The study found that post consolidation sCR was significantly greater among patients receiving combination DARA/VTd compared with VTd alone (29% vs. 20%, odds ratio 1.6; P = 0.001).

“One could comment that the sCR is not that high,” Dr. Moreau said. “But we used a strict method to define sCR, and all of the [inclusion] data were required. If any [single] data [point] was missing, the patient was downgraded to very good partial response. So, clearly, DARA improved the depth of the response.”

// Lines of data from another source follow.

(* ===== verification/AdminForms.v ===== *)
(** * The forms, lists and tables of the administration pages (new/admin_new/src)

    The controlled forms for nodes, interfaces, workgroups and users, the two
    forms that choose an interface of a node, the dialog that approves a node's
    pending changes, the completing input, the paged table, and the pages that
    delete or review an entry.  A form keeps the values of its inputs by name;
    what the service delivered stays as it is until it is edited. *)

From Stdlib Require Import ZArith Lia Ascii String.
From stdpp Require Import base option list sets strings numbers tactics.
From S2P Require Import Prelude JsValue JsJson Fetch Api Provision EndpointModal Checks AdminApi AdminPages Home.

(** ** Forms *)

(** The values of a form's state, by name. *)
Notation form := (list (string * val)).

Definition form_value (f : form) (k : string) : val := default VUndef (obj_get k f).

(** [setX(text)] of a state that exists. *)
Fixpoint form_set (k : string) (v : val) (f : form) : form :=
  match f with
  | [] => []
  | (k', v') :: f' => if String.eqb k k' then (k, v) :: f' else (k', v') :: form_set k v f'
  end.

(** An initial state: its name, the property it is read from and the default of
    [useState(x.k || dflt)]. *)
Record state_init := StateInit { si_name : string; si_key : string; si_default : val }.

(** An input: typed text, or one of the options of a select or radio button. *)
Inductive form_input :=
  | Typed (name : string)
  | Choice (name : string) (options : list string).


(** The events of a form whose inputs depend on its state. *)
Definition offers (inputs : form -> list form_input) (f : form) (k text : string) : bool :=
  existsb (fun i => match i with
                    | Typed n => String.eqb k n
                    | Choice n options => String.eqb k n && existsb (String.eqb text) options
                    end) (inputs f).

Definition form_event (inputs : form -> list form_input) (f : form) (e : string * string) : form :=
  let '(k, text) := e in if offers inputs f k text then form_set k (VStr text) f else f.

(** The object that is submitted: some of the states, by their names. *)
Definition form_submit (names : list string) (f : form) : val := VObj (map (fun n => (n, form_value f n)) names).


(** [(x && x.k) ? x.k : dflt] *)
Definition form_open_if (inits : list state_init) (x : val) : res form :=
  res_map (fun i => if truthy x then let? v := prop x (si_key i) in Ok (si_name i, js_or v (si_default i))
                    else Ok (si_name i, si_default i)) inits.

(** ** Nodes (NodeForm.jsx) *)





(** ** Workgroups (WorkgroupForm.jsx) *)

Definition workgroup_states : list state_init :=
  [StateInit "name" "name" (VStr estr); StateInit "description" "description" (VStr estr);
   StateInit "externalId" "external_id" (VStr estr); StateInit "type" "type" (VStr "normal");
   StateInit "workgroupId" "workgroup_id" (VInt 0)].
Definition workgroup_inputs (f : form) : list form_input :=
  [Typed "name"; Typed "description"; Typed "externalId"; Choice "type" ["normal"; "admin"]].
Definition open_workgroup_form : val -> res form := form_open_if workgroup_states.
Definition workgroup_event : form -> string * string -> form := form_event workgroup_inputs.
Definition submit_workgroup : form -> val :=
  form_submit ["name"; "description"; "externalId"; "type"; "workgroupId"].

(** ** Users (UserForm.jsx) *)

Definition user_states : list state_init :=
  [StateInit "email" "email" (VStr estr); StateInit "firstName" "first_name" (VStr estr);
   StateInit "lastName" "last_name" (VStr estr); StateInit "userId" "user_id" (VInt 0)].
Definition user_inputs (f : form) : list form_input :=
  [Typed "firstName"; Typed "lastName"; Typed "email"; Typed "usernames"].

(** [usernames.join(', ')] of an array. *)
Definition joined (names : val) : res string :=
  match names with VArr l => Ok (str_join ", " (map to_string l)) | _ => Err EType end.

Definition open_user_form (user : val) : res form :=
  let? f := form_open_if user_states user in
  let? names := (if truthy user then prop user "usernames" else Ok VUndef) in
  let? text := (if truthy names then joined names else Ok estr) in
  Ok (f ++ [("usernames", VStr text)]).

Definition user_event : form -> string * string -> form := form_event user_inputs.

(** [replaceAll(/^[, ]*|[, ]*$/g, '')] *)
Definition comma_or_space (c : ascii) : bool := Ascii.eqb c "," || Ascii.eqb c " ".

Fixpoint drop_trailing (p : ascii -> bool) (s : string) : string :=
  match s with
  | EmptyString => estr
  | String c s' =>
      match drop_trailing p s' with
      | EmptyString => if p c then estr else String c estr
      | r => String c r
      end
  end.

Definition clean_up (s : string) : string := drop_trailing comma_or_space (snd (span comma_or_space s)).

(** The names of the text. *)
Definition usernames_array (text : string) : list string := map js_trim (split_on "," (clean_up text)).
(* ===== verification/NetworkMap.v ===== *)
(** * The network map (js_templates/maps.js)

    The object [NDDIMap] every page with a map makes: the cache of networks the
    service returned, the features drawn on the vector layer (a point for a
    node, a sandwich of five lines for a link), the table of links that share
    their two ends, and the operations that draw, remove, select and colour
    them.

    Features are shared objects: a line, its halo and the lines above it refer
    to one another, and the table of overlapping links refers to features of
    the layer.  The store maps an identity to a feature, the layer is the list of
    the identities drawn, in drawing order.  [showNode], [showNodeLinks] and
    [_drawLink] call one another; the recursion takes fuel, and running out of
    it is the error a JavaScript engine raises on a stack that grows too deep.

    Positions are those of the service; the projection and the viewport are
    arguments. *)

From Stdlib Require Import ZArith QArith Qround Lia Ascii String.
From stdpp Require Import base option list sets strings numbers gmap tactics.
From S2P Require Import Prelude JsValue JsJson Fetch Api Provision Pages Checks DataSource Console Circuits.

(** ** Images, colours and widths *)

Definition MAINT_IMAGE : string := "media/teal-circle.png".
Definition UNSELECTED_IMAGE : string := "media/blue-circle.png".
Definition SELECTED_IMAGE : string := "media/orange-circle.png".
Definition ACTIVE_IMAGE : string := "media/yellow-circle.png".
Definition NON_IMPORTANT_IMAGE : string := "media/gray-circle.png".
Definition LINK_COUNT_IMAGE : string := "media/gray-square.png".
Definition LOOPED_IMAGE : string := "media/purple-circle.png".

Definition LINK_UP : string := "#3158a7".
Definition LINK_DOWN : string := "#b46253".
Definition LINK_LOOPED : string := "#9c1cb4".
Definition MAJORITY_LINK_UP : string := "#CCD20F".
Definition MAJORITY_LINK_DOWN : string := "#E59916".
Definition LINK_PRIMARY : string := "#b7f33b".
Definition LINK_SECONDARY : string := "#557416".
Definition LINK_TERTIARY : string := "#00FF00".
Definition LINK_MAINT : string := "#00ABA9".
#[export] Instance escaped_labels : LabelMarkup :=
  {| division_texts rows := map (fun r => escape_text (snd r)) rows; division_texts_inert rows _ := eq_refl |}.

Definition place (lat long : Z) : val :=
  VObj [("node_lat", VInt lat); ("node_long", VInt long); ("node_id", VInt lat); ("number_available_endpoints", VInt 3);
        ("in_maint", VStr "no"); ("mpls", VInt 1); ("dpid", VInt 155569091328); ("vendor", VStr "Juniper"); ("controller", VStr "nso")].
Definition link_to (t n : string) : link_data := LinkData t n (VStr "up") (VInt 1) (VInt 1) VNull.

(** Three nodes in a row, two links between the first two. *)
Definition net : network :=
  Network [("chic", place 41 (-87)); ("wash", place 38 (-77)); ("newy", place 40 (-74))]
    [("chic", [link_to "wash" "chic-wash-1"; link_to "wash" "chic-wash-2"]);
     ("wash", [link_to "chic" "chic-wash-1"; link_to "chic" "chic-wash-2"; link_to "newy" "wash-newy"]);
     ("newy", [link_to "wash" "wash-newy"])] (VStr "i2") VUndef.

Definition fits (z : list (list (num * num))) (p : list (num * num)) : bool := true.

Definition state (ops : list map_op) (labels : bool) : res nddi :=
  res_fold (fun m op => run_op [net] labels VUndef fits op m) empty_map ops.

Definition after (ops : list map_op) : nddi := match state ops true with Ok m => m | Err _ => empty_map end.

Lemma after_reachable ops m : state ops true = Ok m -> reachable [net] true VUndef fits m.
Proof.
  unfold state. intros E. assert (H : forall l a, reachable [net] true VUndef fits a ->
    res_fold (fun m op => run_op [net] true VUndef fits op m) a l = Ok m -> reachable [net] true VUndef fits m).
  { induction l as [|op l IH]; intros a Ha; cbn [res_fold]; [by intros [= <-]|].
    intros (b & Eb & Er)%res_bind_Ok_inv. eapply IH; [|done]. by eapply reach_op. }
  apply (H ops empty_map); [apply reach_new|done].
Qed.

Definition circuit : map_session := MapSession ["chic"; "newy"] ["wash-newy"; "chic-wash-2"] ["wash-newy"] "primary" VUndef.

Definition loaded : nddi := after [OpLoad false].

Lemma loaded_reachable : reachable [net] true VUndef fits loaded.
Proof. apply (after_reachable [OpLoad false]). by vm_compute. Qed.

Lemma loaded_wf : wf loaded.
Proof. eapply reachable_map_wf, loaded_reachable. Qed.

Definition two : nddi := after [OpShow "chic" VUndef false; OpShow "newy" VUndef false; OpShow "wash" VUndef false].

Lemma two_wf : wf two.
Proof.
  eapply reachable_map_wf, (after_reachable [OpShow "chic" VUndef false; OpShow "newy" VUndef false; OpShow "wash" VUndef false]).
  by vm_compute.
Qed.

End Sample.

Import Sample.

Lemma session_shown_witness :
  exists m', updateMapFromSession [Sample.net] true Sample.fits 4 Sample.circuit false false Sample.loaded = Ok m' /\ wf m' /\
    (forall n, n ∈ node_names Sample.loaded -> n ∈ node_names m') /\
    forall i, i ∈ layer m' -> painted Sample.circuit false m' i.
Proof. apply session_shown; [apply Sample.loaded_wf|]. apply Nat.ltb_lt. vm_compute. reflexivity. Defined.

Lemma map_reachable_witness :
  NoDup (layer Sample.loaded) /\ NoDup (node_names Sample.loaded) /\
  (forall i, i ∈ layer Sample.loaded -> exists f, store Sample.loaded !! i = Some f /\ shape (store Sample.loaded) i f) /\
  (forall op, removes op = false -> exists m', run_op [Sample.net] true VUndef Sample.fits op Sample.loaded = Ok m').
Proof. apply (map_reachable [Sample.net] true VUndef Sample.fits), Sample.loaded_reachable. Defined.

Lemma clicked_node_panel_witness :
  exists m' i f args, showNode [Sample.net] true VUndef Sample.fits 4 "newy" VUndef VUndef false empty_map = Ok m' /\
    i ∈ layer m' /\ store m' !! i = Some f /\ featureselected m' f = ClickNode args /\
    open_node (VObj args) = Ok (service_panel "newy" "24:38:a3:f3:00" (Sample.place 40 (-74))).
Proof.
  edestruct (clicked_node_panel [Sample.net] true VUndef Sample.fits 4 "newy" VUndef VUndef false)
    as (m' & i & f & args & E & Hl & Hf & Ha & Hp & _); [apply wf_empty| |reflexivity|reflexivity|].
  - apply Nat.ltb_lt. vm_compute. reflexivity.
  - exists m', i, f, args. split; [exact E|]. split; [exact Hl|]. split; [exact Hf|]. split; [exact Ha|].
    apply Hp. vm_compute. reflexivity.
Defined.

Lemma node_removed_witness :
  let re t s := match String.index 0 t s with Some _ => true | None => false end in
  exists m', removeNode [Sample.net] "newy" Sample.two = Ok m' /\ wf m' /\ isFeatureDrawn "newy" m' = false /\
    store m' = store Sample.two /\
    layer m' = filter (fun i => negb (gone [Sample.net] "newy" (re "newy <=>") (re "<=> newy") Sample.two i)) (layer Sample.two).
Proof.
  apply (node_removed [Sample.net] "newy"); [reflexivity|reflexivity|apply Sample.two_wf| |vm_compute; reflexivity].
  apply links_after_sound. vm_compute. reflexivity.
Defined.
(* ===== verification/MapBounds.v ===== *)
(** * Positions and bounds of the map (openlayers, lib/OpenLayers/BaseTypes)

    [OpenLayers.Bounds], [LonLat], [Pixel] and [Size].  Coordinates are rationals,
    computed exactly.  A fresh [Bounds] has no sides until it is extended; as the
    code sets the four of them together, bounds without sides are [None].  The
    centre of bounds is kept once it was asked for, and forgotten when the bounds
    change: [cbounds] has that cell.  The specifications are those of intervals:
    a point is in bounds, bounds are valid when no side is on the wrong side. *)

From Stdlib Require Import ZArith QArith Qround Qabs Lqa Lia Ascii String.
From stdpp Require Import base option list strings numbers tactics.
From S2P Require Import Prelude JsValue Api Checks Circuits Decimals MapGrid.

Local Open Scope Q_scope.

(** ** Points *)

Record lonlat := LonLat { lon : Q; lat : Q }.
Record pixel := Pixel { x : Q; y : Q }.
Record size := Size { w : Q; h : Q }.

Definition Qltb (a b : Q) : bool := negb (Qle_bool b a).

Lemma Qltb_lt a b : Qltb a b = true <-> a < b.
Proof. unfold Qltb. rewrite negb_true_iff, <-not_true_iff_false, Qle_bool_iff. split; [apply Qnot_le_lt|apply Qlt_not_le]. Qed.

Lemma Qltb_ge a b : Qltb a b = false <-> b <= a.
Proof. unfold Qltb. by rewrite negb_false_iff, Qle_bool_iff. Qed.

Lemma Qle_bool_lt a b : Qle_bool a b = false <-> b < a.
Proof. rewrite <-Qltb_lt. unfold Qltb. by rewrite negb_true_iff. Qed.

Definition ll_equals (a b : lonlat) : bool := Qeq_bool (lon a) (lon b) && Qeq_bool (lat a) (lat b).
Definition ll_add (a : lonlat) (dlon dlat : Q) : lonlat := LonLat (lon a + dlon) (lat a + dlat).
Definition px_equals (a b : pixel) : bool := Qeq_bool (x a) (x b) && Qeq_bool (y a) (y b).
Definition px_add (a : pixel) (dx dy : Q) : pixel := Pixel (x a + dx) (y a + dy).
Definition offset (a : pixel) (p : option pixel) : pixel :=
  match p with Some p => px_add a (x p) (y p) | None => a end.
Definition size_equals (a b : size) : bool := Qeq_bool (w a) (w b) && Qeq_bool (h a) (h b).

(** ** Bounds *)

Definition equals (a b : bounds) : bool :=
  Qeq_bool (left a) (left b) && Qeq_bool (right a) (right b) && Qeq_bool (top a) (top b)
  && Qeq_bool (bottom a) (bottom b).

Definition toArray (b : bounds) (reverseAxisOrder : bool) : list Q :=
  if reverseAxisOrder then [bottom b; left b; top b; right b] else [left b; bottom b; right b; top b].

Definition getWidth (b : bounds) : Q := right b - left b.
Definition getHeight (b : bounds) : Q := top b - bottom b.
Definition getSize (b : bounds) : size := Size (getWidth b) (getHeight b).
Definition getCenterPixel (b : bounds) : pixel := Pixel ((left b + right b) / 2) ((bottom b + top b) / 2).
Definition getCenter (b : bounds) : lonlat := LonLat ((left b + right b) / 2) ((bottom b + top b) / 2).

(** About the centre, or about the origin given. *)
Definition scale (b : bounds) (ratio : Q) (origin : option lonlat) : bounds :=
  let o := default (getCenter b) origin in
  Bounds ((left b - lon o) * ratio + lon o) ((bottom b - lat o) * ratio + lat o)
    ((right b - lon o) * ratio + lon o) ((top b - lat o) * ratio + lat o).

Definition add (b : bounds) (dx dy : Q) : bounds :=
  Bounds (left b + dx) (bottom b + dy) (right b + dx) (top b + dy).

(** A position as bounds; [extend] takes bounds, or a position read so. *)
Definition of_point (p : lonlat) : bounds := Bounds (lon p) (lat p) (lon p) (lat p).

Definition extend (b : option bounds) (o : bounds) : bounds :=
  match b with
  | None => o
  | Some b =>
      Bounds (if Qltb (left o) (left b) then left o else left b)
        (if Qltb (bottom o) (bottom b) then bottom o else bottom b)
        (if Qltb (right b) (right o) then right o else right b)
        (if Qltb (top b) (top o) then top o else top b)
  end.

Definition contains (b : bounds) (x y : Q) (inclusive : bool) : bool :=
  if inclusive then
    Qle_bool (left b) x && Qle_bool x (right b) && Qle_bool (bottom b) y && Qle_bool y (top b)
  else Qltb (left b) x && Qltb x (right b) && Qltb (bottom b) y && Qltb y (top b).

Definition containsLonLat (b : bounds) (p : lonlat) (inclusive : bool) : bool := contains b (lon p) (lat p) inclusive.
Definition containsPixel (b : bounds) (p : pixel) (inclusive : bool) : bool := contains b (x p) (y p) inclusive.

Definition intersectsBounds (a b : bounds) (inclusive : bool) : bool :=
  let mightTouch := Qeq_bool (left a) (right b) || Qeq_bool (right a) (left b)
                    || Qeq_bool (top a) (bottom b) || Qeq_bool (bottom a) (top b) in
  if inclusive || negb mightTouch then
    let within v lo hi := Qle_bool lo v && Qle_bool v hi in
    let inBottom := within (bottom b) (bottom a) (top a) || within (bottom a) (bottom b) (top b) in
    let inTop := within (top b) (bottom a) (top a) || (Qltb (bottom b) (top a) && Qltb (top a) (top b)) in
    let inLeft := within (left b) (left a) (right a) || within (left a) (left b) (right b) in
    let inRight := within (right b) (left a) (right a) || within (right a) (left b) (right b) in
    (inBottom || inTop) && (inLeft || inRight)
  else false.

Definition containsBounds (a b : bounds) (partial inclusive : bool) : bool :=
  let bottomLeft := contains a (left b) (bottom b) inclusive in
  let bottomRight := contains a (right b) (bottom b) inclusive in
  let topLeft := contains a (left b) (top b) inclusive in
  let topRight := contains a (right b) (top b) inclusive in
  if partial then bottomLeft || bottomRight || topLeft || topRight
  else bottomLeft && bottomRight && topLeft && topRight.

Definition determineQuadrant (b : bounds) (p : lonlat) : string :=
  (if Qltb (lat p) (lat (getCenter b)) then "b" else "t") +:+ (if Qltb (lon p) (lon (getCenter b)) then "l" else "r").

Definition oppositeQuadrant (q : string) : string :=
  (match String.get 0 q with Some c => if Ascii.eqb c "t" then "b" else "t" | None => "t" end)
  +:+ (match String.get 1 q with Some c => if Ascii.eqb c "l" then "r" else "l" | None => "l" end).

(** The corners through a projection, and the box around them. *)
Definition Qmin' (a b : Q) : Q := if Qle_bool a b then a else b.
Definition Qmax' (a b : Q) : Q := if Qle_bool a b then b else a.
Definition transform (project : lonlat -> lonlat) (b : bounds) : bounds :=
  let ll := project (LonLat (left b) (bottom b)) in let lr := project (LonLat (right b) (bottom b)) in
  let ul := project (LonLat (left b) (top b)) in let ur := project (LonLat (right b) (top b)) in
  Bounds (Qmin' (lon ll) (lon ul)) (Qmin' (lat ll) (lat lr)) (Qmax' (lon lr) (lon ur)) (Qmax' (lat ul) (lat ur)).
(* ===== verification/MapView.v ===== *)
(** * The view of the map (openlayers, lib/OpenLayers/Map.js and Layer.js)

    The centre, the zoom and the resolution of a map with one base layer; the
    translation between positions and pixels; the functions that move and zoom
    the map, within the restricted extent when there is one; the offset of the
    container of the layers; the listener that keeps the network map (maps.js)
    from zooming out all the way.  Coordinates are rationals, computed exactly; the
    element of the map keeps its size.  A move reports what it triggers, in order; the
    listeners of [zoomend] run where the code runs them, before [moveend]. *)

From Stdlib Require Import ZArith QArith Qround Qabs Qminmax Lqa Lia.
From stdpp Require Import base option list numbers tactics.
From S2P Require Import Prelude MapGrid MapBounds.

Local Open Scope Q_scope.

(** ** Resolutions *)

(** What the base layer was made with. *)
Record config := Config {
  resolutions : list Q; maxExtent : bounds; restrictedExtent : option bounds; fractionalZoom : bool;
  wraps : bool; alwaysInRange : bool
}.

(** The resolutions for a number of levels, each half of the one before
    (calculateResolutions with a maximal resolution only). *)
Definition calculateResolutions (maxResolution : Q) (numZoomLevels : nat) : list Q :=
  map (fun i => maxResolution / inject_Z (2 ^ Z.of_nat i)) (seq 0 numZoomLevels).

(** The same from the smallest one. *)
Definition calculateResolutionsUp (minResolution : Q) (numZoomLevels : nat) : list Q :=
  rev (map (fun i => minResolution * inject_Z (2 ^ Z.of_nat i)) (seq 0 numZoomLevels)).

Section layer.
Context (cf : config).

Definition levels : Z := Z.of_nat (length (resolutions cf)).
Definition resolution_at (z : Z) : Q := nth (Z.to_nat z) (resolutions cf) 0.
Definition getNumZoomLevels : Z := levels.

Definition getResolutionForZoom (zoom : Q) : Q :=
  let zoom := Qmax 0 (Qmin zoom (inject_Z (levels - 1))) in
  if fractionalZoom cf then
    let low := Qfloor zoom in let high := Qceiling zoom in
    resolution_at low - (zoom - inject_Z low) * (resolution_at low - resolution_at high)
  else resolution_at (round zoom).

(** The loop of the fractional zoom: the last resolution at least as large, and the
    first one at most as large. *)
Fixpoint bracket (i : Z) (l : list Q) (resolution : Q) (st : Z * Q * Q) : Z * Q * Q :=
  match l with
  | [] => st
  | res :: l =>
      let '(lowZoom, highRes, lowRes) := st in
      let '(lowZoom, highRes) := if Qle_bool resolution res then (i, res) else (lowZoom, highRes) in
      if Qle_bool res resolution then (lowZoom, highRes, res)
      else bracket (i + 1) l resolution (lowZoom, highRes, lowRes)
  end.

(** The loop of the whole zooms; without a distance yet, there is no limit. *)
Fixpoint scan (closest : bool) (i : Z) (l : list Q) (resolution : Q) (minDiff : option Q) : Z :=
  match l with
  | [] => i
  | res :: l =>
      if closest then
        let diff := Qabs (res - resolution) in
        if match minDiff with Some d => Qltb d diff | None => false end then i
        else scan closest (i + 1) l resolution (Some diff)
      else if Qltb res resolution then i else scan closest (i + 1) l resolution minDiff
  end.

Definition getZoomForResolution (resolution : Q) (closest : bool) : Q :=
  if fractionalZoom cf then
    let '(lowZoom, highRes, lowRes) :=
      bracket 0 (resolutions cf) resolution (0%Z, resolution_at 0, resolution_at (levels - 1)) in
    let dRes := highRes - lowRes in
    if Qltb 0 dRes then inject_Z lowZoom + (highRes - resolution) / dRes else inject_Z lowZoom
  else inject_Z (Z.max 0 (scan closest 0 (resolutions cf) resolution None - 1)).

Definition getZoomForExtent (sz : size) (b : bounds) (closest : bool) : Q :=
  getZoomForResolution (Qmax (getWidth b / w sz) (getHeight b / h sz)) closest.

Definition calculateInRange (minResolution maxResolution resolution : Q) : bool :=
  alwaysInRange cf || (Qle_bool minResolution resolution && Qle_bool resolution maxResolution).

(** ** The view *)

Record view := View {
  v_size : size; center : option lonlat; zoom : option Q; resolution : option Q;
  origin : option lonlat; div_left : Z; div_top : Z; viewRequestID : nat; dragging : bool
}.

(** A map that was not moved yet. *)
Definition new_view (sz : size) : view := View sz None (Some 0) None None 0 0 0 false.

Definition isValidZoomLevel (z : option Q) : bool :=
  match z with Some z => Qle_bool 0 z && Qltb z (inject_Z getNumZoomLevels) | None => false end.

Definition isValidLonLat (p : option lonlat) : bool :=
  match p with Some p => containsLonLat (maxExtent cf) p true | None => false end.

(** A zoom that is null counts as 0. *)
Definition getResolution (v : view) : Q := getResolutionForZoom (default 0 (zoom v)).

Definition calculateBounds (v : view) (c : lonlat) (res : Q) : bounds :=
  let w_deg := w (v_size v) * res in let h_deg := h (v_size v) * res in
  Bounds (lon c - w_deg / 2) (lat c - h_deg / 2) (lon c + w_deg / 2) (lat c + h_deg / 2).

Definition getExtent (v : view) : option bounds := (fun c => calculateBounds v c (getResolution v)) <$> center v.

Definition getLonLatFromViewPortPx (v : view) (p : pixel) : option lonlat :=
  c ← center v;
  let res := getResolution v in
  let ll := LonLat (lon c + (x p - w (v_size v) / 2) * res) (lat c - (y p - h (v_size v) / 2) * res) in
  if wraps cf then ll_wrapDateLine (maxExtent cf) ll else Some ll.

Definition getViewPortPxFromLonLat (v : view) (p : lonlat) : option pixel :=
  e ← getExtent v;
  let res := getResolution v in
  Some (Pixel (1 / res * (lon p - left e)) (1 / res * (top e - lat p))).

Definition getPixelFromLonLat (v : view) (p : lonlat) : option pixel :=
  (fun q => Pixel (inject_Z (round (x q))) (inject_Z (round (y q)))) <$> getViewPortPxFromLonLat v p.

Definition getViewPortPxFromLayerPx (v : view) (p : pixel) : pixel :=
  px_add p (inject_Z (div_left v)) (inject_Z (div_top v)).
Definition getLayerPxFromViewPortPx (v : view) (p : pixel) : pixel :=
  px_add p (inject_Z (- div_left v)) (inject_Z (- div_top v)).
Definition getLonLatFromLayerPx (v : view) (p : pixel) : option lonlat :=
  getLonLatFromViewPortPx v (getViewPortPxFromLayerPx v p).
Definition getLayerPxFromLonLat (v : view) (p : lonlat) : option pixel :=
  getLayerPxFromViewPortPx v <$> getPixelFromLonLat v p.

(** ** Moving *)

(** What a move triggers: the events of the map, and the drawing of the layers for an
    extent. *)
Inductive event :=
  | Movestart
  | Draw (b : bounds) (zoomChanged dragging : bool)
  | Move
  | Zoomend
  | Moveend.

(** The offset of the container, from the pixels of its origin and of the new
    centre in the view before the move. *)
Definition centerLayerContainer (v : view) (p : lonlat) : Z * Z :=
  match origin v ≫= getViewPortPxFromLonLat v, getViewPortPxFromLonLat v p with
  | Some o, Some n => (round (x o - x n), round (y o - y n))
  | _, _ => (div_left v, div_top v)
  end.

(** The centre brought back into the restricted extent [r] for the extent [e] it
    would give. *)
Definition restrict (r e : bounds) (p : lonlat) : lonlat :=
  if containsBounds r e false true then p
  else
    let c := getCenter r in
    let p := if Qltb (getWidth r) (getWidth e) then LonLat (lon c) (lat p)
             else if Qltb (left e) (left r) then ll_add p (left r - left e) 0
             else if Qltb (right r) (right e) then ll_add p (right r - right e) 0 else p in
    if Qltb (getHeight r) (getHeight e) then LonLat (lon p) (lat c)
    else if Qltb (bottom e) (bottom r) then ll_add p 0 (bottom r - bottom e)
    else if Qltb (top r) (top e) then ll_add p 0 (top r - top e) else p.

Record options := Options { o_dragging : bool; o_force : bool; o_noEvent : bool }.

Definition zoom_eqb (a b : option Q) : bool :=
  match a, b with Some a, Some b => Qeq_bool a b | None, None => true | _, _ => false end.

(** The centre and the zoom a move is asked for, after the defaults, the rounding
    and the restriction. *)
Definition target (p : option lonlat) (z : option Q) (v : view) : option lonlat * option Q :=
  let z := (fun z => if fractionalZoom cf then z else inject_Z (round z)) <$> z in
  let p := match center v with
           | None => if isValidLonLat p then p else Some (getCenter (maxExtent cf))
           | Some _ => p
           end in
  match restrictedExtent cf with
  | None => (p, z)
  | Some r =>
      let p := match p with Some _ => p | None => center v end in
      let z := match z with Some _ => z | None => zoom v end in
      ((fun p => restrict r (calculateBounds v p (getResolutionForZoom (default 0 z))) p) <$> p, z)
  end.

Examination of long-term follow-up outcomes (median 18.8 months from first randomization) again revealed a benefit of the combination treatment over VTd (P < 0.0001), including progression-free survival (93% in the DARA/VTd arm vs. 85% in the VTd arm). This led to a 53% reduction in risk of disease progression or death in the combination arm. Minimal residual disease negativity (64% in the DARA/VTd arm vs. 44% in the VTd arm; P < 0.0001) similarly favoured the combination drug.

“Overall survival was immature, but there is already a trend in favor of the DARA arm of the study,” Dr. Moreau said. “The hazard ratio is more than 0.4, and the 24-month overall survival rate is 97% in the DARA arm of study. These are the best ever reported in the setting of stem cell transplantation.”

In addition to efficacy, investigators looked at safety and tolerability. The most common grade 3/4 treatment-emergent adverse events included neutropenia, lymphopenia, stomatitis, and thrombocytopenia. A little over one-third of patients in the combination arm (35%) experienced infusion-related reactions.

Discussant Faith Davies, MD, MRCP, MRCPath, FRCPath, of New York University Langone Health, noted that, although the presented data “clearly demonstrate that these drugs are effective in the newly diagnosed patient group,” questions about patient-reported outcomes are also clinically meaningful.

“We know that many of the side effects of the data in VTd were related to neurotoxicity,” she said. “And now that we have patients with longer survival, we need to think about how we actively manage these side effects or stop them from happening so that patients can have a really good quality of life.”

Data from Part 2 of the trial, in which patients will receive either DARA monotherapy or observation, are currently unavailable but may shed additional light on the clinical benefits of DARA in the transplant-eligible population.

The content and interpretation of these conference highlights are the views and comments of the speakers/authors.